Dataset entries
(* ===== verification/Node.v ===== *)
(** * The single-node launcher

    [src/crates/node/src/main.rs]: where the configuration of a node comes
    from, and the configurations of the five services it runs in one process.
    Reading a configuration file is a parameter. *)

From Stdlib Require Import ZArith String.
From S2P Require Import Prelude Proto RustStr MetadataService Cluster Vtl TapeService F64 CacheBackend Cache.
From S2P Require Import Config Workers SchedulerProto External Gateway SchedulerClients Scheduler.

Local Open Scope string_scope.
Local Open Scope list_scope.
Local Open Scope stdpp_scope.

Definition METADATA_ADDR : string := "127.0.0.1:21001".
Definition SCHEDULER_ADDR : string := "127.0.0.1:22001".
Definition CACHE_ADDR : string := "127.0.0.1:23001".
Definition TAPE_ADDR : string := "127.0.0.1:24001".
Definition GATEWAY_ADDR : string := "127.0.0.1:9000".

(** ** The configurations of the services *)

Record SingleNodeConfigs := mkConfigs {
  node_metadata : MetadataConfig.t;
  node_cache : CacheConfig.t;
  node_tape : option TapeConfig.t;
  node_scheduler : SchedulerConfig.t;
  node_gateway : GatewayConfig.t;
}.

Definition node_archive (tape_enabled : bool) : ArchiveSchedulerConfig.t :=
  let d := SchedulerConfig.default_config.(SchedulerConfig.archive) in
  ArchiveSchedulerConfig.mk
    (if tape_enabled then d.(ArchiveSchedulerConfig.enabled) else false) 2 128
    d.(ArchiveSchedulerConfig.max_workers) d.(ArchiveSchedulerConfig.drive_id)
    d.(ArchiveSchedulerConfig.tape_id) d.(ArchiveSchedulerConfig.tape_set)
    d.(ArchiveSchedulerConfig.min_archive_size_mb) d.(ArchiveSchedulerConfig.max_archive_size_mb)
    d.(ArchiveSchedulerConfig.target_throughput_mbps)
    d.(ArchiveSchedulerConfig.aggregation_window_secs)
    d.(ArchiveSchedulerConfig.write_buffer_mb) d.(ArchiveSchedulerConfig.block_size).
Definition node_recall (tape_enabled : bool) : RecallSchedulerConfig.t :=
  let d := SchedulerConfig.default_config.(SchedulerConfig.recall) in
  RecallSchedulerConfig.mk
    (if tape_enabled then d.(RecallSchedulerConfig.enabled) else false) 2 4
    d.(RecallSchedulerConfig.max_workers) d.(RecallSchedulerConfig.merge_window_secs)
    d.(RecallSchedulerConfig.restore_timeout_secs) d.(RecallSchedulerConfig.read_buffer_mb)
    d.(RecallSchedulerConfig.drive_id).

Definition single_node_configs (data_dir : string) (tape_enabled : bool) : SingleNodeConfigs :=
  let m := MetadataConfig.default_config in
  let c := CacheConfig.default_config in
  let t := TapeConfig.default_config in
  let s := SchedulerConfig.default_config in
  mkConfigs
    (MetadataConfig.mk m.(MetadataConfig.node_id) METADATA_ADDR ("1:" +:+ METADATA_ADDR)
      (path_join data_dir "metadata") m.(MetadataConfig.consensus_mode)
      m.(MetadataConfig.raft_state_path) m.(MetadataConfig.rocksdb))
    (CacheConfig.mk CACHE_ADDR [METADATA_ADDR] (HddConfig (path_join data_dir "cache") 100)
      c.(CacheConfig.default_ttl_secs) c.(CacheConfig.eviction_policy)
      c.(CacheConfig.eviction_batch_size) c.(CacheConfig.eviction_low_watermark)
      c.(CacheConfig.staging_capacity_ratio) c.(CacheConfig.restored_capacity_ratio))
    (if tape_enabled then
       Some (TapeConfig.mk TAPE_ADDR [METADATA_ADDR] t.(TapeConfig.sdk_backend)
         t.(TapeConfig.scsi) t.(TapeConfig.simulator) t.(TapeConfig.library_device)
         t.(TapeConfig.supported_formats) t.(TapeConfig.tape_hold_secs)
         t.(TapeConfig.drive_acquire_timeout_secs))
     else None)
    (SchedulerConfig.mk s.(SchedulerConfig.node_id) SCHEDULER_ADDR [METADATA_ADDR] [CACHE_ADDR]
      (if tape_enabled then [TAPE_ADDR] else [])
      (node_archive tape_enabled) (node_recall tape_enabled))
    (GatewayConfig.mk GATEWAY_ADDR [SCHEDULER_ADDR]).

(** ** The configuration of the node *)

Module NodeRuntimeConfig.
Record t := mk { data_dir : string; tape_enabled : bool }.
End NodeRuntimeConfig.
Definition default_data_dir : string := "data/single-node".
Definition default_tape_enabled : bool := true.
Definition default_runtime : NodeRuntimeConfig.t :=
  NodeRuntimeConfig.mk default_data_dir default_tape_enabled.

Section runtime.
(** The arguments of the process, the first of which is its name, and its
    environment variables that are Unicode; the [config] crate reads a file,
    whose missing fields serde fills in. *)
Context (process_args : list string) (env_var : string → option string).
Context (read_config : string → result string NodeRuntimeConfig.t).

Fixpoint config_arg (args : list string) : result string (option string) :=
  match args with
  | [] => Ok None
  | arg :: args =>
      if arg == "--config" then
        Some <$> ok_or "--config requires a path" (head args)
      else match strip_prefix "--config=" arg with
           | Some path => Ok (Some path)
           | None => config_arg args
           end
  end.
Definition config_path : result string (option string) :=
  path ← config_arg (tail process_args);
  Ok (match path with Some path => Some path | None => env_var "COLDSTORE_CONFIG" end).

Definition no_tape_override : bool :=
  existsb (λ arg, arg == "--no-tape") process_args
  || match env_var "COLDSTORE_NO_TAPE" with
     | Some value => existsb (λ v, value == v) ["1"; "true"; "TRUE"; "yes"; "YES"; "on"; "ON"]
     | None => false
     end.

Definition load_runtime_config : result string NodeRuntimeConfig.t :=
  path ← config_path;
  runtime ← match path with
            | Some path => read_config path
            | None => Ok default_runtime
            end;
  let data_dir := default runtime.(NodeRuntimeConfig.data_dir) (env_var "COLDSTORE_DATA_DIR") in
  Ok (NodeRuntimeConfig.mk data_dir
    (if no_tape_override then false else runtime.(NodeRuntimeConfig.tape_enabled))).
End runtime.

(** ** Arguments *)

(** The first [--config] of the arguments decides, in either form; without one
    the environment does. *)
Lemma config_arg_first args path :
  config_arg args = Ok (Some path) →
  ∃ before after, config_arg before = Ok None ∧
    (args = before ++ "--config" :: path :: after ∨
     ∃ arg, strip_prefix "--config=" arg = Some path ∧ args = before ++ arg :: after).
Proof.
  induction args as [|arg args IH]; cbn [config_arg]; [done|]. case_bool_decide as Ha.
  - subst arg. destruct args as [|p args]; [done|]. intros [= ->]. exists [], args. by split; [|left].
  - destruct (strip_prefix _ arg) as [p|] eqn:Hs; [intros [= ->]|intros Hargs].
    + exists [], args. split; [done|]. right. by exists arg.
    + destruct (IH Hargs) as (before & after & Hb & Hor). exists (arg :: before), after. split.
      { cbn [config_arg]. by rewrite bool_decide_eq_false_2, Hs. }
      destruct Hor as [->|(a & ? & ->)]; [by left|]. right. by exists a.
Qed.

§ **What you have to do**
Above are the records. Copy the lines beginning at the one that has "Definition single_node_configs (data_dir" and ending with the one that has "m.(MetadataConfig.raft_state_path) m.(MetadataConfig.rocksdb))", unchanged.

§ **Solution to this problem**
Definition single_node_configs (data_dir : string) (tape_enabled : bool) : SingleNodeConfigs :=
  let m := MetadataConfig.default_config in
  let c := CacheConfig.default_config in
  let t := TapeConfig.default_config in
  let s := SchedulerConfig.default_config in
  mkConfigs
    (MetadataConfig.mk m.(MetadataConfig.node_id) METADATA_ADDR ("1:" +:+ METADATA_ADDR)
      (path_join data_dir "metadata") m.(MetadataConfig.consensus_mode)
      m.(MetadataConfig.raft_state_path) m.(MetadataConfig.rocksdb))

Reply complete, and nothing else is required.